Выбрать главу

Пока я предавался мрачным размышлениям, а кляча уписывала яблоки, произошла смена декораций: очередной набитый бунтарями и фараонами фургон грузно сдал назад; на площадь с помпой въехала пожарная машина и высадила десант огнеупорных рослых молодцов, которые принялись расторопно раскручивать толстый рукав и приспосабливать его к гидранту, чтоб потушить распоясавшееся пламя мятежа. Машина с выдвинутой вперед пожарной лестницей напоминала баллисту, вокруг которой суетятся римские легионеры в шлемах с бронзовыми гребнями. Забастовщикам в угаре битвы, вероятно, было плевать на воду и медные трубы. Приблудный Росинант куда-то ускакал, впопыхах рассыпав фрукты. Я тоже поднялся на ноги и предпринял марш-бросок к двери в лавку. Как оказалось, напрасный, поскольку дверь была заперта, а на заполошный стук никто не отозвался.

Улица изменилась до неузнаваемости — от прежнего буколического благолепия не осталось и следа. Булыжная мостовая была наполовину перерыта — вспахана и засеяна обломками прежней комфортабельной и сытой жизни. После обильного полива, быть может, что-нибудь новое взойдет и заколосится на радость пожарным. Повсюду виднелись стигматы бунта: разбитые витрины, руины на террасах, баррикады из подручных средств, разъятые куски ограды, осколки битого стекла, влипшие в ожоги луж, скелеты транспарантов и прочий революционный бурелом. Пикетчики отступали к переулку Эмпириков. Я с трудом узнал героического лавочника, полулежавшего под фонарем в расслабленной позе старого сапога. Его лицо и борода были испачканы кровью, глаза дико выпучены под кустистыми бровями, что придавало ему сходство уже не с викингом, но с лубочным царем-сатрапом, вдоволь насосавшимся народной кровушки. Одной рукой он держался за голову, второй продолжал воинственно сжимать, как рукоять клинка, огрызок ананаса, изрядно изуродованного во время драки, — судя по виду, обглоданного гигантской плодожоркой; где сейчас эта будущая бабочка, лучше было не думать.

Оттащить окровавленного увальня на тротуар оказалось нелегкой задачей: мало того что он весил целую тонну, он еще и упирался, бодался кудлатой головой и норовил стукнуть меня своим липким обглоданным плодом, очевидно, приняв меня за ту самую плодожорку, вернувшуюся, чтобы довершить начатое. Прислонив беспокойного викинга к витрине — он тотчас обмяк и сполз на мостовую, но ананас из рук не выпустил, — я отчаянно забарабанил в дверь. На этот раз — о чудо! — в одном из боковых окон едва заметно дернулась занавеска. Через некоторое время дверь бесшумно распахнулась, но не успел я обрадоваться, как из душноватой полутьмы материализовалась двустволка и недвусмысленно уткнулась мне в лицо.

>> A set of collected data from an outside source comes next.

(** [m'] follows [m]: when [m] succeeds without reading the trailing
    window, [m'] succeeds from every similar state with the same result
    and a similar state; and [m] only adds to the log. *)
Definition follows (N : Z) {A} (m m' : M A) : Prop :=
  forall s a s1, m s = Some (a, s1) ->
    (exists ev, log s1 = ev ++ log s) /\
    forall s', sim N s s' -> Forall (avoids_P3 N) (log s1) ->
      exists s1', m' s' = Some (a, s1') /\ sim N s1 s1'.

(** ** Total correctness in the monad

    [wp m s Q]: from [s] the computation [m] succeeds, with a result
    and a final state that satisfy [Q]. *)
Definition wp {A} (m : M A) (s : state) (Q : A -> state -> Prop) : Prop :=
  match m s with
  | Some (a, s') => Q a s'
  | None => False
  end.

(** ** Inside the burst

    The state of iteration [k] after the first [n] shift steps of its
    burst (lines 91-95 with [circle_index] below [n]). *)
Definition state_in_burst (N : Z) (k n : nat) : option state :=
  snd <$> (loop_head N k ;;; enter_loop ;;; sync_mirror N ;;;
           for_loop n 0 (burst_step N)) (init_state N).

(** * Properties *)

(** ** Checked indexing *)

Lemma rd_Some a i v : rd a i = Some v -> 0 <= i < Z.of_nat (length a).
Proof.
  unfold rd. case_decide; [|done]. intros Hl%lookup_lt_Some. lia.
Qed.

Lemma rd_is_Some a i : 0 <= i < Z.of_nat (length a) -> is_Some (rd a i).
Proof.
  intros H. unfold rd. rewrite decide_True by lia.
  apply lookup_lt_is_Some. lia.
Qed.

Lemma rd_None a i : ~ (0 <= i < Z.of_nat (length a)) -> rd a i = None.
Proof.
  intros H. destruct (rd a i) eqn:E; [|done]. apply rd_Some in E. lia.
Qed.

Lemma wr_Some a i v : 0 <= i < Z.of_nat (length a) ->
  wr a i v = Some (<[Z.to_nat i := v]> a).
Proof. intros H. unfold wr. by rewrite decide_True. Qed.

Lemma rd_insert a i j v : 0 <= i < Z.of_nat (length a) ->
  rd (<[Z.to_nat i := v]> a) j = if decide (j = i) then Some v else rd a j.
Proof.
  intros H. unfold rd. case_decide as Hj.
  - case_decide as E.
    + subst j. apply list_lookup_insert_eq. lia.
    + apply list_lookup_insert_ne. lia.
  - case_decide; [lia|done].
Qed.

Lemma rd_total a i v : rd a i = Some v -> a !!! Z.to_nat i = v.
Proof.
  unfold rd. case_decide; [|done]. intros Hl.
  by apply list_lookup_total_correct.
Qed.

Lemma rd_lookup a (j : nat) : rd a (Z.of_nat j) = a !! j.
Proof. unfold rd. rewrite decide_True by lia. by rewrite Nat2Z.id. Qed.

(** Two arrays of one length with the same cells are equal. *)
Lemma rd_ext a b :
  length a = length b -> (forall i, rd a i = rd b i) -> a = b.
Proof.
  intros Hl H. apply list_eq. intros j. rewrite <- !rd_lookup. apply H.
Qed.

(** ** Rules of the weakest precondition *)

Lemma wp_ret {A} (a : A) s Q : Q a s -> wp (ret a) s Q.
Proof. done. Qed.

Lemma wp_bind {A B} (m : M A) (f : A -> M B) s Q :
  wp m s (fun a s' => wp (f a) s' Q) -> wp (bind m f) s Q.
Proof. unfold wp, bind. by destruct (m s) as [[a s']|]. Qed.
(** * Monkey King Run: gesture classifier and lane simulation

    A shallow embedding of the gameplay core of the runner:
    - [src/utils/gameUtils.ts]      : [GAME_CONSTANTS], [resetGestureState],
                                      [detectGesture];
    - [src/components/GameEngine.tsx]: the input handler, [spawnDecoration],
                                      [spawnObstacle], [updateGameLogic],
                                      [animate] and the game-loop effect;
    - [src/App.tsx]                 : the [GameState] commands.

    Numbers.  A JavaScript number is modelled by an exact rational ([Q]);
    rounding of IEEE doubles is not part of the model.  Counters that only
    ever hold integers (score, lives, lane) are [Z].  Equality of rationals
    is [Qeq] ([==]).

    Environment.  [Math.random()] and [performance.now()] are inputs: every
    call site receives its value from the caller, so all behaviours of the
    program are behaviours of the model.  Meshes, materials, audio and the
    renderer are not modelled; the refs they live in are assigned by the
    initialising effect before the first frame is requested and are never
    cleared, so the null guards on them are always passed. *)

From Stdlib Require Import ZArith QArith Qabs Qminmax Qround Lqa Lia.
From Stdlib Require Import List Bool String.
Import ListNotations.

Local Open Scope Q_scope.

(** ** Comparisons of numbers, as booleans *)

Definition Qltb (x y : Q) : bool := negb (Qle_bool y x).
Definition Qgtb (x y : Q) : bool := Qltb y x.

(** ** src/types.ts *)

Inductive Gesture := NONE | LEFT | RIGHT | JUMP.

(** [Lane] is [0 | 1 | 2] in the source, a number at run time. *)
Definition Lane := Z.

Record Player3D := mkPlayer {
  lane : Lane;
  isJumping : bool;
  jumpStartTime : Q;
  yPosition : Q
}.

Inductive ObstacleType := lava_block | tall_lava.

Record Obstacle3D := mkObstacle {
  o_id : string;
  o_lane : Lane;
  o_z : Q;
  o_type : ObstacleType;
  passed : bool
}.

Inductive DecorationType := tree | grass | flower.

Record Decoration3D := mkDecoration {
  d_id : string;
  d_x : Q;
  d_z : Q;
  d_type : DecorationType;
  rotation : Q
}.

Record GameState := mkGameState {
  isPlaying : bool;
  isPaused : bool;
  score : Z;
  gameOver : bool;
  speed : Q;
  cameraReady : bool;
  lastLaneChange : Q;
  lives : Z
}.

(** ** GAME_CONSTANTS *)

Module GAME_CONSTANTS.
Definition LANE_WIDTH : Q := 3.5.
Definition JUMP_HEIGHT : Q := 3.5.
Definition JUMP_DURATION : Q := 0.7.
Definition START_SPEED : Q := 15.
Definition MAX_SPEED : Q := 40.
Definition SPAWN_DISTANCE : Q := -60.
Definition SPAWN_INTERVAL_BASE : Q := 1.5.
Definition LANE_CHANGE_COOLDOWN : Q := 400.
Definition JUMP_COOLDOWN : Q := 800.
Definition LEAN_THRESHOLD_LEFT : Q := 0.60.
Definition LEAN_THRESHOLD_RIGHT : Q := 0.40.
Definition JUMP_THRESHOLD_Y : Q := 0.05.
Definition INVINCIBILITY_DURATION : Q := 2000.
End GAME_CONSTANTS.
Import GAME_CONSTANTS.

(** ** Gesture detection (gameUtils.ts) *)

(** A pose landmark: normalised screen coordinates. *)
Record Landmark := mkLandmark { lm_x : Q; lm_y : Q }.

(** The landmark array.  An index past the end, or a hole, reads as
    [undefined] in the source: [None] here. *)
Definition Landmarks := list (option Landmark).

Definition landmarkAt (landmarks : Landmarks) (i : nat) : option Landmark :=
  match nth_error landmarks i with
  | Some (Some l) => Some l
  | _ => None
  end.

(** The module-level variables of gameUtils.ts. *)
Record GestureVars := mkGestureVars {
  hipYHistory : list Q;
  baselineHipY : Q;
  lastJumpTime : Q;
  lastGestureTime : Q
}.

Definition resetGestureState : GestureVars :=
  {| hipYHistory := []; baselineHipY := 0; lastJumpTime := 0; lastGestureTime := 0 |}.

(** How a call of [detectGesture] ends: it returns a gesture, or reading a
    property of [undefined] throws. *)
Inductive Outcome := Returned (g : Gesture) | TypeError.

(** [hipYHistory.reduce((a, b) => a + b, 0)] *)
Definition sumY (h : list Q) : Q := fold_left Qplus h 0.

— Прочь, каналья, или стреляю! — леденящим тоном пригрозило ружье, таращась на меня двумя черными дулами.

Я с неожиданным для самого себя проворством нырнул за лавочником, который определенно находился с двустволкой в близких отношениях — или, по крайней мере, был ей небезразличен, — и попытался подтянуть этот увесистый брыкливый куль к порогу. Ружье высунулось еще на пару дюймов, заинтригованное моей возней. В глубине лавки забрезжило и стало оформляться весьма габаритное продолжение ружейного ствола, пока на пороге наконец не выросла дородная матрона в откровенном дезабилье и с грозной гусарской растительностью над губой. Гиппопотам в душераздирающих кружавчиках. Мы совместными усилиями втащили раненого Ромео внутрь, причем тучная Джульетта умудрялась держать меня на мушке и чудом не выпадать из рискованного для ее комплекции декольте.

Я осмотрелся: полки до самого потолка, изнывающие под весом разнородной снеди, тюки, бугристые мешки, штабели ящиков и груды загнивающих отбросов на полу. На фоне продуктовых залежей в кресле-качалке сидела сморщенная старушонка, туго спеленатая в плед, похожая на окуклившуюся личинку, и яростно раскачивалась, издавая нечленораздельные, потусторонние звуки — какой-то утробный клекот пополам с мычанием. При виде меня она стала раскачиваться еще усердней, с пугающе свирепым скрипом налегая на качалку, точно наращивала скорость, спасаясь от воображаемой погони.